◆ **Exercise objective**
Reproduce, with no alteration, the span of lines that begins at the line containing "column [原始输出]. *)" and ends at the last line of the records, both ends included, and nothing else.

[Source information — start]

(** * Properties *)

(** ** The parser *)

Lemma overwrite_replicate {C} (label : str) (v x : C) (labels : list str) :
  overwrite label v labels (replicate (length labels) x)
  = (λ l, if bool_decide (l = label) then v else x) <$> labels.
Proof.
  induction labels as [|l labels IH]; simpl; [done|]. by rewrite IH.
Qed.

Lemma data_rows_filter (header : list str) (lines : list str) :
  data_rows header lines
  = cells <$> filter (λ line, length (cells line) = length header) lines.
Proof.
  induction lines as [|line lines IH]; simpl; [done|].
  rewrite filter_cons. case_bool_decide; case_decide; try done.
  by rewrite fmap_cons, IH.
Qed.

Lemma header_only_df_eq (line0 : str) :
  header_only_df line0
  = setitem difference_column no_difference_note
      {| columns := cells line0;
         rows := [replicate (length (cells line0)) no_difference] |}.
Proof.
  unfold header_only_df, df_empty. simpl. by destruct (cells line0).
Qed.

Lemma parse_reply_single (sheet_name r line0 : str) :
  reply_lines r = [line0] → contains [pipe] line0 = true →
  parse_reply sheet_name r = header_only_df line0.
Proof.
  intros Hl Hp. unfold parse_reply. rewrite Hl. simpl. by rewrite Hp.
Qed.

Lemma reply_without_pipe_kept_as_text (sheet_name r : str) :
  contains [pipe] (default [] (reply_lines r !! 0)) = false →
  parse_reply sheet_name r = unparsed_df sheet_name (strip r).
Proof.
  intros Hp. unfold parse_reply. rewrite Hp. by rewrite andb_false_r.
Qed.

(** C4, as amended. A reply whose first line, once the reply is trimmed,
    holds no pipe is not parsed, however many lines it has: the table built
    for it has one row, which carries the trimmed text of the reply in the
    column [原始输出]. *)
Theorem reply_without_pipe_is_kept (sheet_name r : str) :
  contains [pipe] (default [] (reply_lines r !! 0)) = false →
  parse_reply sheet_name r
  = {| columns := [u"说明"; u"原始输出"];
       rows := [[u"Kimi报告在工作表 '" ++ sheet_name
                   ++ u"' 中未发现差异或返回格式不正确。";
                 strip r]] |}.
Proof. apply reply_without_pipe_kept_as_text. Qed.

Lemma reply_without_pipe_is_kept_witness :
  parse_reply u"预算" Sample.prose_reply
  = {| columns := [u"说明"; u"原始输出"];
       rows := [[u"Kimi报告在工作表 '预算' 中未发现差异或返回格式不正确。";
                 u"两个工作表没有差异。"]] |}.
Proof.
  rewrite (reply_without_pipe_is_kept u"预算" Sample.prose_reply).
  - vm_compute. reflexivity.
  - vm_compute. reflexivity.
Defined.

(** C4, as stated, fails on a reply of one line that holds a pipe: it has
    fewer than two lines and is not empty, and yet it is read as a header,
    not kept as unparsed text. *)
Lemma one_line_header_is_parsed :
  ¬ (Sample.plain_header_reply ≠ []
     ∧ (length (reply_lines Sample.plain_header_reply) < 2
        ∨ contains [pipe] (default [] (reply_lines Sample.plain_header_reply !! 0))
          = false)
     → parse_reply u"预算" Sample.plain_header_reply
       = unparsed_df u"预算" Sample.plain_header_reply).
Proof.
  intros H. assert (Hc : columns (parse_reply u"预算" Sample.plain_header_reply)
                         = columns (unparsed_df u"预算" Sample.plain_header_reply)).
  { f_equal. apply H. split; [vm_compute; discriminate|]. left. vm_compute. lia. }
  vm_compute in Hc. discriminate Hc.
Qed.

[Source information — finish]

◆ **Solution to the problem**
    column [原始输出]. *)
Theorem reply_without_pipe_is_kept (sheet_name r : str) :
  contains [pipe] (default [] (reply_lines r !! 0)) = false →
  parse_reply sheet_name r
  = {| columns := [u"说明"; u"原始输出"];
       rows := [[u"Kimi报告在工作表 '" ++ sheet_name
                   ++ u"' 中未发现差异或返回格式不正确。";
                 strip r]] |}.
Proof. apply reply_without_pipe_kept_as_text. Qed.

Lemma reply_without_pipe_is_kept_witness :
  parse_reply u"预算" Sample.prose_reply
  = {| columns := [u"说明"; u"原始输出"];
       rows := [[u"Kimi报告在工作表 '预算' 中未发现差异或返回格式不正确。";
                 u"两个工作表没有差异。"]] |}.
Proof.
  rewrite (reply_without_pipe_is_kept u"预算" Sample.prose_reply).
  - vm_compute. reflexivity.
  - vm_compute. reflexivity.
Defined.

(** C4, as stated, fails on a reply of one line that holds a pipe: it has
    fewer than two lines and is not empty, and yet it is read as a header,
    not kept as unparsed text. *)
Lemma one_line_header_is_parsed :
  ¬ (Sample.plain_header_reply ≠ []
     ∧ (length (reply_lines Sample.plain_header_reply) < 2
        ∨ contains [pipe] (default [] (reply_lines Sample.plain_header_reply !! 0))
          = false)
     → parse_reply u"预算" Sample.plain_header_reply
       = unparsed_df u"预算" Sample.plain_header_reply).
Proof.
  intros H. assert (Hc : columns (parse_reply u"预算" Sample.plain_header_reply)
                         = columns (unparsed_df u"预算" Sample.plain_header_reply)).
  { f_equal. apply H. split; [vm_compute; discriminate|]. left. vm_compute. lia. }
  vm_compute in Hc. discriminate Hc.
Qed.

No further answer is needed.